* _YOUR ASSIGNMENT_:
The line containing "intros c Hc. by" marks the end; copy exactly all lines from the start of the material up to and including it.

----- DATA TO EXAMINE

(** The remapped parent is rejected exactly when a subset of the parent
    has no character that stays in the border. *)
Lemma remap_rejected d D map ext (chars : list Z) :
  partition_wf d chars → Forall (λ c, 0 ≤ c) chars →
  level_pre d D map ext →
  rejected D (remap map chars) ↔
  ∃ s run, (s, run) ∈ subsets d chars ∧ remap map run = [].
Proof.
  intros Hwf Hpos Hlev.
  assert (Hruns : ∀ s run x, (s, run) ∈ subsets d chars →
            x ∈ remap map run → 0 ≤ x < D).
  { intros s run x Hin Hx.
    apply (subsets_valid _ _ _ _ Hwf) in Hin as (_ & _ & _ & -> & _).
    eapply remap_elem; [done| |done].
    intros c Hc. by eapply subset_at_chars. }
  destruct (decide (D ≤ 0)) as [HD|HD].
  { split; intros _.
    - destruct (subsets_from_head d 0 0 chars) as (run & rest & Heq).
      exists 0, run. split; [unfold subsets; rewrite Heq; left|].
      destruct (remap map run) as [|x r] eqn:Hr; [done|].
      assert (0 ≤ x < D); [|lia].
      apply (Hruns 0 run); [unfold subsets; rewrite Heq; left|].
      rewrite Hr. left.
    - destruct (remap map chars) as [|x r] eqn:Hr; [by left|].
      right. left. simpl. f_equal.
      destruct (remap_range d D map ext chars x Hlev); [|by rewrite Hr; left|done|lia].
      intros c Hc. pose proof (partition_chars_range _ _ c Hwf Hpos Hc). lia. }
  destruct (remap_subsets d D map ext chars Hlev ltac:(lia) 0 0)
    as (b & bs & Hsub & ->).
  assert (Hall : Forall (λ b', D ∉ b') (b :: bs)).
  { rewrite <- Hsub. apply Forall_forall.
    intros b' ([s run] & -> & Hin)%list_elem_of_fmap HDb. simpl in HDb.
    apply (Hruns s run D) in HDb; [lia|done]. }
  apply Forall_cons in Hall as [Hb Hbs].
  rewrite rejected_blocks by done.
  assert (Hin : [] ∈ b :: bs ↔ b = [] ∨ [] ∈ bs).
  { rewrite elem_of_cons. split; (intros [?|?]; [by left|by right]). }
  rewrite <- Hin, <- Hsub, list_elem_of_fmap. clear Hin. split.
  - intros ([s run] & Hr & Hin). eauto.
  - intros (s & run & Hin & Hr). by exists (s, run).
Qed.

(** The run of the exclusive builder on a valid parent. *)
Lemma partGetIdxNewExclusive_run FARAWAY bp dpb gs D :
  partition_inv bp →
  level_pre (delimiter bp) D (bordercharmap dpb) (extborderchar dpb) →
  store_inv dpb → top_end dpb = Some gs →
  gs + partsize bp ≤ Z.of_nat (length (global_partitions dpb)) →
  dpborder_getTopDelimiter dpb = Some D →
  (rejected D (remap (bordercharmap dpb) (partchars bp)) ∧
   ∃ dpb', dpborder_partGetIdxNewExclusive FARAWAY bp dpb = Some (-1, dpb')) ∨
  (¬ rejected D (remap (bordercharmap dpb) (partchars bp)) ∧
   ∃ dpb', dpborder_partGetIdxNewExclusive FARAWAY bp dpb =
           Some (global_npartitions dpb, dpb')).
Proof.
  intros [Hvalid Hpos] Hlev Hstore Htop Hcap HD.
  apply dpborder_partIsValid_wf in Hvalid as Hwf.
  set (w := remap (bordercharmap dpb) (partchars bp)).
  assert (Hgs : 1 ≤ gs).
  { destruct Hstore as (_ & gs' & Hgs' & ? & _). rewrite Htop in Hgs'.
    injection Hgs' as <-. lia. }
  assert (Hlenw : gs + Z.of_nat (length w) ≤
                  Z.of_nat (length (global_partitions dpb))).
  { pose proof (remap_length (bordercharmap dpb) (partchars bp)).
    unfold partsize in Hcap. fold w in H. lia. }
  assert (Hrange : ∀ x, x ∈ w → x = D ∨ 0 ≤ x < D).
  { intros x Hx. eapply remap_range; [done| |done].
    intros c Hc. pose proof (partition_chars_range _ _ c Hwf Hpos Hc). lia. }
  unfold dpborder_partGetIdxNewExclusive. unfold top_end in Htop.
  rewrite Htop, HD. simpl.
  destruct (exclusive_copy_spec (bordercharmap dpb) (partchars bp)
              (global_partitions dpb) gs) as (i & ->); [lia|done| |].
  { intros c Hc. apply rd_in_range.
    pose proof (rd_range _ _ _ (lp_delim _ _ _ _ Hlev)).
    pose proof (partition_chars_range _ _ c Hwf Hpos Hc). lia. }
  simpl. fold w.
  destruct w as [|x w'] eqn:Hw.
  { simpl. rewrite Z.add_0_r, Z.eqb_refl. left. split; [by left|eauto]. }
  rewrite <- Hw in *.
  assert (Hlen1 : (0 < length w)%nat) by (rewrite Hw; simpl; lia).
  destruct (Z.eqb_spec gs (gs + Z.of_nat (length w))) as [?|_]; [lia|].
  assert (Hhd : w !! 0%nat = Some x) by (by rewrite Hw).
  assert (Hr0 : rd (overwrite (global_partitions dpb) gs w) gs = Some x).
  { rewrite <- Hhd. replace gs with (gs + Z.of_nat 0) at 2 by lia.
    apply overwrite_rd; lia. }
  rewrite Hr0. simpl.
  destruct (Z.eqb_spec x D) as [->|HxD].
  { left. split; [|eauto]. right. left. by rewrite Hw. }
  destruct (lookup_lt_is_Some_2 w (Init.Nat.pred (length w))) as [y Hy]; [lia|].
  assert (Hr1 : rd (overwrite (global_partitions dpb) gs w)
                   (gs + Z.of_nat (length w) - 1) = Some y).
  { rewrite <- Hy. replace (gs + Z.of_nat (length w) - 1)
      with (gs + Z.of_nat (Init.Nat.pred (length w))) by lia.
    apply overwrite_rd; lia. }
  rewrite Hr1. simpl.
  destruct (Z.eqb_spec y D) as [->|HyD].
  { left. split; [|eauto]. right. right. left. by rewrite last_lookup. }
  destruct (exclusive_check_spec D (global_partitions dpb) gs w)
    as (i' & ret & -> & Hret); [lia|lia|].
  simpl. destruct Hret as [[-> Hadj]|[-> Hadj]].
  - right. split.
    + intros [Hnil|[Hhead|[Hlast|(k & Hk1 & Hk2)]]].
      * by rewrite Hw in Hnil.
      * rewrite Hw in Hhead. simpl in Hhead. congruence.
      * rewrite last_lookup in Hlast. congruence.
      * by apply (Hadj k).
    + rewrite Z.add_simpl_l, sort_at_top_end.
      * simpl. replace (global_npartitions dpb + 1 - 1)
          with (global_npartitions dpb) by lia. eauto.
      * done.
      * by unfold top_end.
      * lia.
      * assert (0 < D).
        { destruct (Hrange x); [by eapply list_elem_of_lookup_2|done|lia]. }
        apply Forall_forall. intros z Hz. destruct (Hrange z Hz); lia.
      * intros c Hc. congruence.
      * done.
  - left. split; [|eauto]. right. right. right. done.
Qed.

(** X21.  The exclusive builder returns -1 in one case only: when a subset of
    the parent has no character that stays in the border. *)
Theorem exclusive_rejects_iff FARAWAY bp dpb gs D :
  partition_inv bp →
  level_pre (delimiter bp) D (bordercharmap dpb) (extborderchar dpb) →
  store_inv dpb → top_end dpb = Some gs →
  gs + partsize bp ≤ Z.of_nat (length (global_partitions dpb)) →
  dpborder_getTopDelimiter dpb = Some D →
  ∃ r dpb',
    dpborder_partGetIdxNewExclusive FARAWAY bp dpb = Some (r, dpb') ∧
    (r = -1 ↔
     ∃ s run, (s, run) ∈ subsets (delimiter bp) (partchars bp) ∧
              remap (bordercharmap dpb) run = []).
Proof.
  intros Hinv Hlev Hstore Htop Hcap HD.
  pose proof Hinv as [Hvalid Hpos].
  apply dpborder_partIsValid_wf in Hvalid as Hwf.
  pose proof (remap_rejected (delimiter bp) D (bordercharmap dpb)
                (extborderchar dpb) (partchars bp) Hwf Hpos Hlev) as Hiff.
  destruct (partGetIdxNewExclusive_run FARAWAY bp dpb gs D)
    as [[Hrej [dpb' Hrun]]|[Hnrej [dpb' Hrun]]]; [done..| |].
  - eexists _, _. split; [exact Hrun|]. rewrite <- Hiff. done.
  - eexists _, _. split; [exact Hrun|]. rewrite <- Hiff. split; [|done].
    destruct Hstore as ((_ & Hnp & _) & _). unfold StpVecGetSize in Hnp. lia.
Qed.

Lemma exclusive_rejects_iff_witness :
  ∃ r dpb',
    dpborder_partGetIdxNewExclusive 100 union_parent vanishing_border =
      Some (r, dpb') ∧
    (r = -1 ↔
     ∃ s run, (s, run) ∈ subsets 3 [1; 3; 0; 3; 2] ∧
              remap [0; -1; 2; 3] run = []).
Proof.
  apply (exclusive_rejects_iff 100 union_parent vanishing_border 1 3).
  - split; [reflexivity|repeat constructor; lia].
  - exact vanishing_level.
  - split; [by repeat split|]. exists 1. split; [reflexivity|].
    split; [simpl; lia|]. repeat constructor. lia.
  - reflexivity.
  - unfold partsize. simpl. lia.
  - reflexivity.
Defined.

----------

* _ANSWER TO THIS EXERCISE_:
(** The remapped parent is rejected exactly when a subset of the parent
    has no character that stays in the border. *)
Lemma remap_rejected d D map ext (chars : list Z) :
  partition_wf d chars → Forall (λ c, 0 ≤ c) chars →
  level_pre d D map ext →
  rejected D (remap map chars) ↔
  ∃ s run, (s, run) ∈ subsets d chars ∧ remap map run = [].
Proof.
  intros Hwf Hpos Hlev.
  assert (Hruns : ∀ s run x, (s, run) ∈ subsets d chars →
            x ∈ remap map run → 0 ≤ x < D).
  { intros s run x Hin Hx.
    apply (subsets_valid _ _ _ _ Hwf) in Hin as (_ & _ & _ & -> & _).
    eapply remap_elem; [done| |done].
    intros c Hc. by eapply subset_at_chars. }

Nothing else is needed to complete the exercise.